Published online by Cambridge University Press: 15 September 2009
In Ireland in June 1904 the Abbey players are in rehearsal. Buck Mulligan and Haines, with whom Stephen is sharing the Martello Tower, have been along to see them:
We went over to their playbox Haines and I, the plumbers' hall. Our players are creating a new art for Europe like the Greeks or M. Maeterlinck. Abbey theatre! I smell the public sweat of monks.

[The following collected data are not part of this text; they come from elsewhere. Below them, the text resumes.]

(** X19.  [resumable_download] touches two files only, the destination and
    its [.part] file: every other file on the disk is as before, whatever
    the server does and however the download ends. *)
Theorem resumable_download_touches_two_files
    (srv : server) (cfg : config) (url : string) (headers : pydict string)
    (dest_path : string) (m : machine) (path : string) :
  path ≠ dest_path → path ≠ dest_path +:+ ".part" →
  files (resumable_download srv cfg url headers dest_path m).2 !! path
  = files m !! path.
Proof.
  intros Hdest Hpart. rewrite resumable_download_unfold. cbv zeta.
  destruct (answer_get srv url _) as [status body|e]; [|done].
  destruct (broken body); cbn [snd files store issue]; by simplify_map_eq.
Qed.

Lemma resumable_download_touches_two_files_witness :
  files (resumable_download range_server default_config "https://host/ds.bin"
           [] "/tmp/ds.bin" shared_disk).2 !! "/tmp/other.bin"
  = Some (list_byte_of_string "xyz").
Proof.
  rewrite (resumable_download_touches_two_files range_server default_config
             "https://host/ds.bin" [] "/tmp/ds.bin" shared_disk "/tmp/other.bin");
    [reflexivity|discriminate|discriminate].
Defined.


(** What an honest answer leaves on disk. *)
Lemma resumable_download_honest (content : bytes) srv cfg url headers dest_path m :
  let part_path := dest_path +:+ ".part" in
  let existing := part_size (files m) part_path in
  answers_with content srv url headers (range_start_of srv url headers existing) →
  (∀ old, files m !! part_path = Some old → old `prefix_of` content) →
  let out := resumable_download srv cfg url headers dest_path m in
  out.1 = Ok dest_path ∧
  files out.2 !! dest_path = Some content ∧
  files out.2 !! part_path = None.
Proof.
  cbv zeta. intros (status & body & Hget & Hbroken & Hhonest) Hprefix.
  pose proof (part_path_fresh dest_path) as Hfresh.
  rewrite get_headers_range_start in Hget.
  rewrite resumable_download_unfold. cbv zeta. rewrite Hget, Hbroken.
  cbn [fst snd files store issue].
  assert ((if (0 <? part_size (files m) (dest_path +:+ ".part"))
              && range_indicated (answer_head srv url headers) && (status =? 206)
           then default [] (files m !! (dest_path +:+ ".part")) else [])
          ++ concat (chunks body) = content) as ->.
  { unfold range_start_of in Hhonest.
    destruct Hhonest as [[-> ->]|(-> & n & Hstart & ->)].
    - by rewrite andb_false_r.
    - destruct ((0 <? _) && _) eqn:Hresume; [|done].
      injection Hstart as <-. simpl.
      apply andb_true_iff in Hresume as [Hpos _]. apply Z.ltb_lt in Hpos.
      destruct (part_size_pos _ _ Hpos) as (old & Hold & Hlen).
      rewrite Hold, <- Hlen, Nat2Z.id. simpl.
      destruct (Hprefix old Hold) as [rest ->].
      by rewrite drop_app_length. }
  split_and!; [done|..]; by simplify_map_eq.
Qed.

(** X21.  Against a server that holds the file, with the [.part] file (if
    there is one) a prefix of it, the download ends with the whole file at
    the destination and no [.part] file, whether the server honours the
    range asked for (206 and the rest) or ignores it (200 and everything). *)
Theorem resumable_download_completes_file
    (content : bytes) (srv : server) (cfg : config) (url : string)
    (headers : pydict string) (dest_path : string) (m : machine) :
  let part_path := dest_path +:+ ".part" in
  let existing := part_size (files m) part_path in
  answers_with content srv url headers (range_start_of srv url headers existing) →
  (∀ old, files m !! part_path = Some old → old `prefix_of` content) →
  let out := resumable_download srv cfg url headers dest_path m in
  out.1 = Ok dest_path ∧
  files out.2 !! dest_path = Some content ∧
  files out.2 !! part_path = None.
Proof. apply resumable_download_honest. Qed.

Lemma resumable_download_completes_file_witness :
  let out := resumable_download range_server default_config "https://host/ds.bin"
               [] "/tmp/ds.bin" half_done in
  out.1 = Ok "/tmp/ds.bin" ∧
  files out.2 !! "/tmp/ds.bin" = Some whole_file ∧
  files out.2 !! "/tmp/ds.bin.part" = None.
Proof.
  apply (resumable_download_completes_file whole_file range_server default_config
           "https://host/ds.bin" [] "/tmp/ds.bin" half_done).
  - exists 206, {| chunks := [drop 5 whole_file]; broken := None |}.
    split; [reflexivity|]. split; [reflexivity|].
    right. split; [reflexivity|]. exists 5. split; reflexivity.
  - intros old Hold. vm_compute in Hold. injection Hold as <-.
    by exists (drop 5 whole_file).
Defined.

(** X22.  An interrupted download followed by a second attempt: the first
    call, starting without a [.part] file, raises what broke the stream and
    leaves the bytes received in the [.part] file; the second asks for the
    bytes after those (when any were received and range support is
    indicated) and, answered honestly, ends with the whole file at the
    destination. *)
Theorem resumable_download_resumes_after_interruption
    (content : bytes) (srv1 srv2 : server) (cfg : config) (url : string)
    (headers : pydict string) (dest_path : string) (m : machine)
    (status1 : Z) (body1 : stream) (e : exn) :
  let part_path := dest_path +:+ ".part" in
  let received := concat (chunks body1) in
  let range_start := range_start_of srv2 url headers (Z.of_nat (length received)) in
  files m !! part_path = None →
  answer_get srv1 url headers = GetResponded status1 body1 →
  broken body1 = Some e →
  received `prefix_of` content →
  answers_with content srv2 url headers range_start →
  let first := resumable_download srv1 cfg url headers dest_path m in
  let second := resumable_download srv2 cfg url headers dest_path first.2 in
  first.1 = Raise e ∧
  files first.2 !! part_path = Some received ∧
  files first.2 !! dest_path = files m !! dest_path ∧
  second.1 = Ok dest_path ∧
  files second.2 !! dest_path = Some content ∧
  files second.2 !! part_path = None ∧
  requests second.2
  = requests m ++ [HEAD url headers; GET url headers;
                   HEAD url headers; GET url (get_headers headers range_start)].
Proof.
  cbv zeta. intros Hnone Hget Hbroken Hprefix Hsecond.
  pose proof (part_path_fresh dest_path) as Hfresh.
  set (part_path := dest_path +:+ ".part") in *.
  assert (resumable_download srv1 cfg url headers dest_path m
          = (Raise e,
             store (<[part_path := concat (chunks body1)]> (files m))
               (issue (GET url headers) (issue (HEAD url headers) m)))) as Hfirst.
  { rewrite resumable_download_unfold. cbv zeta. fold part_path.
    unfold part_size. rewrite Hnone. simpl. unfold headers_sent.
    by rewrite Hget, Hbroken. }
  rewrite Hfirst. cbn [fst snd].
  set (m1 := store _ _).
  assert (files m1 !! part_path = Some (concat (chunks body1))) as Hpart.
  { unfold m1. cbn [files store]. by simplify_map_eq. }
  assert (part_size (files m1) part_path
          = Z.of_nat (length (concat (chunks body1)))) as Hsize.
  { unfold part_size. by rewrite Hpart. }
  destruct (resumable_download_honest content srv2 cfg url headers dest_path m1)
    as (Hok & Hdest & Hgone).
  { fold part_path. by rewrite Hsize. }
  { fold part_path. intros old. rewrite Hpart. by intros [= <-]. }
  split_and!; try done.
  - unfold m1. cbn [files store issue]. by simplify_map_eq.
  - rewrite resumable_download_unfold. cbv zeta. fold part_path.
    rewrite Hsize, <- get_headers_range_start.
    destruct (answer_get srv2 url _) as [status body|e2]; [destruct (broken body)|];
      cbn [snd store issue requests]; unfold m1; cbn [store issue requests];
      by rewrite <- !app_assoc.
Qed.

(U 215)Theatricality is in the air and Mulligan provides an egregious example of it. His first act, and the book's opening gesture, is to impersonate a priest celebrating Holy Communion. Mulligan likes to organize his friends and his preferred role is that of impresario or master of ceremonies rather than simple mummer. From a generation that has ‘grown out of Wilde and paradoxes’ (U 24) he craves recognition as the latest and most outrageous of the Irish wits. In mockery of the new national theatre (and especially, one suspects, of J. M. Synge) he has ‘conceived a play for the mummers’, a ‘national immorality in three orgasms’ (U 216). He is provocative and patronizing towards Stephen, whom he addresses as ‘Kinch, the loveliest mummer of them all’ (U 11).
Stephen is like someone who has agreed to take part in a serious play and is disgusted to see it turn into farce. A year after being summoned back from Paris to his mother's deathbed, he has fallen in with Mulligan's proposal to set up house in the tower.